There is, of course, a framing story, with tales of a fisherman cursed to wander the waves forever due to his drinking habits, but the idea for the beer was simple – fill a fermenter with the ingredients, get it going and then kick it off the end of a pier. There is, naturally, a blog post and video:
Recipe-wise it’s infused with sea buckthorn, and contains some fresh sea salt made from local sea water (based on the amount you can see James shaking into the wort in the video above, which I guesstimate at two 250g boxes of the poncey salt I cook with, and a sea water salinity of 3.5%, the middle of Wikipedia’s range, they would have needed to distill 14kg of water, which is much less than my cynical ‘they bought it in the supermarket’ thinking mind thought before starting this set of parentheses) and rum (added while wearing an eyepatch).

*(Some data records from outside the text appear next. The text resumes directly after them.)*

Record t := HeaderHandler {
  message_buffer_ : message_buffer.t;
  current_field_ : Z;
  message_size_ : Z;
  have_host_header_ : bool;
  ignore_body_encoding_headers_ : bool;
  body_encoding_ : http.BODY_ENCODING;
  stream_type_ : STREAM_TYPE
}.

Definition with_message (m : message_buffer.t) (h : t) : t :=
  HeaderHandler m h.(current_field_) h.(message_size_) h.(have_host_header_)
    h.(ignore_body_encoding_headers_) h.(body_encoding_) h.(stream_type_).

Definition with_field (n : Z) (h : t) : t :=
  HeaderHandler h.(message_buffer_) n h.(message_size_) h.(have_host_header_)
    h.(ignore_body_encoding_headers_) h.(body_encoding_) h.(stream_type_).

Definition with_host (host : bool) (h : t) : t :=
  HeaderHandler h.(message_buffer_) h.(current_field_) h.(message_size_) host
    h.(ignore_body_encoding_headers_) h.(body_encoding_) h.(stream_type_).

Definition with_body (enc : http.BODY_ENCODING) (size : Z) (ignore : bool) (h : t) : t :=
  HeaderHandler h.(message_buffer_) h.(current_field_) size h.(have_host_header_)
    ignore enc h.(stream_type_).

(** [header_handler::reset]; the pool is the one the message borrows from. *)
Definition reset (h : t) (c : header_cache) : res (t * header_cache) :=
  '(m, c) ← message_buffer.reset h.(message_buffer_) c;
  Ok (HeaderHandler m 0 0 false false
        (match h.(stream_type_) with REQUEST => http.NONE | RESPONSE => http.END_CONNECTION end)
        h.(stream_type_), c).

(** The constructor: what it leaves unset, [reset] sets. *)
Definition make (response : message_buffer.t) (stream_type : STREAM_TYPE) (c : header_cache)
    : res (t * header_cache) :=
  reset (HeaderHandler response 0 0 false false http.NONE stream_type) c.

(** The loop over the methods. *)
Fixpoint match_method (methods : list (list Z)) (token : read_write_buffer) (b_complete : bool)
    : res http.STATUS :=
  match methods with
  | [] => Ok http.INVALID
  | m :: ms =>
      result ← rwb.compare_no_case m token;
      match result, b_complete with
      | rwb.EQUAL, true => Ok http.COMPLETE
      | rwb.SUBSTRING, false => Ok http.COMPLETE
      | _, _ => match_method ms token b_complete
      end
  end.

(** The bytes of [[begin() + i_begin, begin() + i_end)]. *)
Definition bytes_of (b : read_write_buffer) (i_begin i_end : Z) : res (list Z) :=
  raw ← rwb.get_raw_buffer b;
  rwb.range raw i_begin i_end.

Definition receive_token1 (h : t) (bytes : list Z) (b_complete : bool) : res (t * http.STATUS) :=
  '(fits, m) ← message_buffer.append_to_status_line_1 bytes h.(message_buffer_);
  let h := with_message m h in
  if fits : bool then
    match h.(stream_type_) with
    | REQUEST =>
        st ← match_method valid_methods (message_buffer.get_status_line_1 m) b_complete;
        Ok (h, st)
    | RESPONSE => Ok (h, http.COMPLETE)
    end
  else Ok (h, http.DATAOVERFLOW).

Definition scan_return_code (h : t) : res t :=
  e ← rwb.equals (str "304") (response_buffer_wrapper.get_status_code h.(message_buffer_));
  if e : bool then Ok (with_body http.NONE h.(message_size_) true h) else Ok h.

Definition receive_token2 (h : t) (bytes : list Z) (b_complete : bool) : res (t * http.STATUS) :=
  '(fits, m) ← message_buffer.append_to_status_line_2 bytes h.(message_buffer_);
  let h := with_message m h in
  if fits : bool then
    if b_complete && bool_decide (h.(stream_type_) = RESPONSE) then
      h ← scan_return_code h; Ok (h, http.COMPLETE)
    else Ok (h, http.COMPLETE)
  else Ok (h, http.DATAOVERFLOW).

Definition receive_token3 (h : t) (bytes : list Z) (b_complete : bool) : res (t * http.STATUS) :=
  '(fits, m) ← message_buffer.append_to_status_line_3 bytes h.(message_buffer_);
  let h := with_message m h in
  Ok (h, if fits : bool then http.COMPLETE else http.DATAOVERFLOW).

Definition receive_name (h : t) (c : header_cache) (bytes : list Z) (b_complete : bool)
    : res (t * header_cache * http.STATUS) :=
  '(h, c, refused) ←
    if message_buffer.get_num_fields h.(message_buffer_) =? h.(current_field_) then
      if message_buffer.get_max_fields h.(message_buffer_) <=? h.(current_field_) then
        Ok (h, c, true)
      else
        '(added, m, c) ← message_buffer.add_field h.(message_buffer_) c;
        Ok (with_message m h, c, negb added)
    else Ok (h, c, false);
  if refused : bool then Ok (h, c, http.DATAOVERFLOW)
  else
    '(fits, m) ← message_buffer.append_to_name h.(current_field_) bytes h.(message_buffer_);
    Ok (with_message m h, c, if fits : bool then http.COMPLETE else http.DATAOVERFLOW).

(** The value is terminated in place, and read from its vector. *)
Definition scan_content_length (h : t) : res t :=
  let n := h.(current_field_) in
  if bool_decide (h.(body_encoding_) = http.CHUNKED) then Ok h
  else
    field_value ← message_buffer.get_field_value n h.(message_buffer_);
    field_value ← set_working_end 0 field_value;
    m ← message_buffer.set_field_value n field_value h.(message_buffer_);
    raw ← rwb.get_raw_buffer field_value;
    size ← atoi raw;
    Ok (with_body http.CONTENT_LENGTH (u32 size) h.(ignore_body_encoding_headers_)
          (with_message m h)).
(** Where the parser is in the stream, state by state: [s] is what was
    consumed for the chunks before this one, [out] what was put out for
    them. *)
Definition ck_state (p : t) (r : R) (b : read_write_buffer) (consumed s out : list Z) : Prop :=
  let n := p.(chunksize_) in
  match p.(state_) with
  | PARSE_CHUNKSIZE => exists ds sp, size_partial max p ds sp /\ consumed = s ++ ds ++ spaces sp /\
      received r = base ++ out /\ p.(current_chunk_length_) = 0
  | PARSE_CHUNKSIZE_LF => exists l, size_line max n (l ++ [LF]) /\ consumed = s ++ l /\
      received r = base ++ out /\ p.(current_chunk_length_) = 0
  | FORWARD_CHUNKSIZE => exists line, size_line max n line /\ consumed = s ++ line /\
      received r ++ size_left r = base ++ out ++ size_bytes n /\ trailer_left r = trailer_bytes /\
      p.(current_chunk_length_) = 0
  | PARSE_CHUNK => exists line data, size_line max n line /\
      consumed = s ++ line ++ data /\ received r = base ++ out ++ size_bytes n ++ data /\
      trailer_left r = trailer_bytes /\ p.(current_chunk_length_) = raw_size data /\ raw_size data < n
  | FORWARD_INCOMPLETE_CHUNK => exists line data, size_line max n line /\
      consumed = s ++ line ++ data /\
      received r ++ window b = base ++ out ++ size_bytes n ++ data /\ trailer_left r = trailer_bytes /\
      p.(current_chunk_length_) = raw_size data /\ raw_size data < n /\
      b.(write_position_) <= b.(write_end_position_) /\ unprocessed b = []
  | FORWARD_COMPLETE_CHUNK => exists line data, size_line max n line /\
      consumed = s ++ line ++ data /\
      received r ++ window b = base ++ out ++ size_bytes n ++ data /\ trailer_left r = trailer_bytes /\
      raw_size data = n /\ b.(write_position_) <= b.(write_end_position_)
  | PARSE_TRAILER_CR => exists line data, size_line max n line /\
      consumed = s ++ line ++ data /\ received r = base ++ out ++ size_bytes n ++ data /\
      trailer_left r = trailer_bytes /\ raw_size data = n
  | PARSE_TRAILER_LF => exists line data, size_line max n line /\
      consumed = s ++ line ++ data ++ [CR] /\ received r = base ++ out ++ size_bytes n ++ data /\
      trailer_left r = trailer_bytes /\ raw_size data = n
  | FORWARD_TRAILER_CRLF => exists line data, size_line max n line /\
      consumed = s ++ line ++ data ++ [CR; LF] /\
      received r ++ trailer_left r = base ++ out ++ size_bytes n ++ data ++ trailer_bytes /\
      raw_size data = n
  end.

Record ck_inv (p : t) (r : R) (b : read_write_buffer) (consumed : list Z) : Prop := {
  ck_wf : wf b;
  ck_ok : receiver_ok r;
  ck_max : p.(max_chunksize_length_) = max;
  ck_where : exists s ds, chunks max s ds /\ ck_state p r b consumed s (put_out ds)
}.

(** The states that wait for the next buffer. *)
Definition waits (s : STATE) : bool :=
  match s with
  | FORWARD_CHUNKSIZE | FORWARD_INCOMPLETE_CHUNK | FORWARD_COMPLETE_CHUNK | FORWARD_TRAILER_CRLF => false
  | _ => true
  end.

(** A chunk that is not the last one. *)
Definition chunk_data (d : list Z) : Prop := 0 < raw_size d < 2 ^ 32.

(** The receiver was given a part of the chunks of some body. *)
Definition sends_chunks (r : R) : Prop :=
  exists ds, Forall chunk_data ds /\ received r `prefix_of` base ++ put_out (ds ++ [[]]).

Lemma chunks_nonempty s ds : chunks max s ds -> Forall chunk_data ds.
Proof.
  induction 1 as [|s ds line data _ IH Hl Hd]; [constructor|]. apply Forall_app. split; [done|].
  apply size_line_range in Hl. constructor; [|constructor]. unfold chunk_data. lia.
Qed.

Lemma put_out_app (ds ds' : list (list Z)) : put_out (ds ++ ds') = put_out ds ++ put_out ds'.
Proof. unfold put_out. by rewrite map_app, concat_app. Qed.

(** Between two chunks, *)
Lemma sends_between (r : R) ds :
  Forall chunk_data ds -> received r = base ++ put_out ds -> sends_chunks r.
Proof.
  intros Hds Hr. exists ds. split; [done|]. rewrite Hr, put_out_app, app_assoc. by apply prefix_app_r.
Qed.

(** in the data of one, *)
Lemma sends_data (r : R) ds n data :
  Forall chunk_data ds -> raw_size data <= n < 2 ^ 32 ->
  received r `prefix_of` base ++ put_out ds ++ size_bytes n ++ data -> sends_chunks r.
Proof.
  intros Hds Hn Hr. pose proof (raw_size_nonneg data).
  set (data' := data ++ replicate (Z.to_nat (n - raw_size data)) 0).
  assert (raw_size data' = n) as Hd
    by (unfold data', raw_size in *; rewrite length_app, length_replicate; lia).
  assert (received r `prefix_of` base ++ put_out (ds ++ [data'])) as Hp.
  { etransitivity; [exact Hr|]. apply prefix_app. rewrite put_out_app. apply prefix_app.
    unfold put_out. cbn [map concat]. rewrite Hd, <- app_assoc. apply prefix_app.
    unfold data'. rewrite <- !app_assoc. by apply prefix_app_r. }
  destruct (Z.eq_dec n 0) as [E|E].
  - assert (data' = []) as Ed by (apply nil_length_inv; unfold raw_size in *; lia).
    rewrite Ed in Hp. by exists ds.
  - exists (ds ++ [data']).
    split; [apply Forall_app; split; [done|]; constructor; [unfold chunk_data; lia|done]|].
    etransitivity; [exact Hp|]. rewrite (put_out_app (ds ++ [data'])), app_assoc. by apply prefix_app_r.
Qed.
(* ===== verification/BodyRun.v ===== *)
(** The body parser over the buffers of a connection, whatever the encoding:
    what a receiver was given at every point of a body, and what one more
    call does.  This is the form in which the proxy uses the body parsers. *)
From S2P Require Import Prelude Status ReadWriteBuffer HttpLex Interfaces BodyParsers.

(** * What the parsers never change *)
Section keeps.
Import chunked_body_parser.

Lemma parse_chunk_size_max n : forall p b st b' p',
  parse_chunk_size_loop n p b = Ok (st, b', p') ->
  p'.(max_chunksize_length_) = p.(max_chunksize_length_).
Proof.
  induction n as [|n IH]; intros p b st b' p' Hp; cbn [parse_chunk_size_loop] in Hp;
    (destruct (_ <=? _); [by injection Hp as <- <- <-|]); [done|].
  apply bind_ok_inv in Hp as (ch & _ & Hp). repeat (case_match; try by injection Hp as <- <- <-);
    apply bind_ok_inv in Hp as (b1 & _ & Hp); try (apply IH in Hp; exact Hp); by injection Hp as <- <- <-.
Qed.

Context {R : Type} `{i_body_receiver R}.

While I often get a bit ranty about booze packaging generally I give Brewdog a bit of free pass, in part because of labels like the one on this bottle. It’s a beautiful bit of black and white work by the excellent Johanna Basford, who also did the art for the Bashah Reserve that I have maturing on the side as well as several other Brewdog beers and a few t-shirts. I am tempted to perfect the art of removing labels intact and use this one to start a scrap book. She also sells prints (and has a Christmas shop) and I have some blank walls…
However, that is all secondary – what’s the beer like? On the nose it was very vegetal, with the usual Brewdog hoppiness, but very green – piles of fresh leaves, a hint of mulch, a bit of the ‘swampiness’ that I ranted on about recently as being the key ingredient of the old King & Barnes Sussex’s flavour. Balancing out the green-ness was a bit of malt and toffee sweetness and some, potentially psychosomatic, brine. To taste it was disappointingly flat, with sour green hops, some digestive biscuit malt and a bit of pineapple sweetening it up towards a very bitter end. All in all a disappointment – a not particularly interesting tasting beer with an overly bitter finish that hung around a little bit too long. At £10 a bottle it’s not cheap and unfortunately isn’t one that I’d count as a success. Ho hum, roll on the next marketing gimmick…
Sunk Punk
Scottish IPA, 7.1%. It was £9.99 a bottle, but sold out quickly.
Billy! We had the pleasure of sharing a table at the Brewdog tasting last week, and following your departure, I found your pen under the table. I have it safe and will happily post it to you if you email me your address.
Yay! I was wondering where that got to. Email incoming shortly… Many beers are now owed.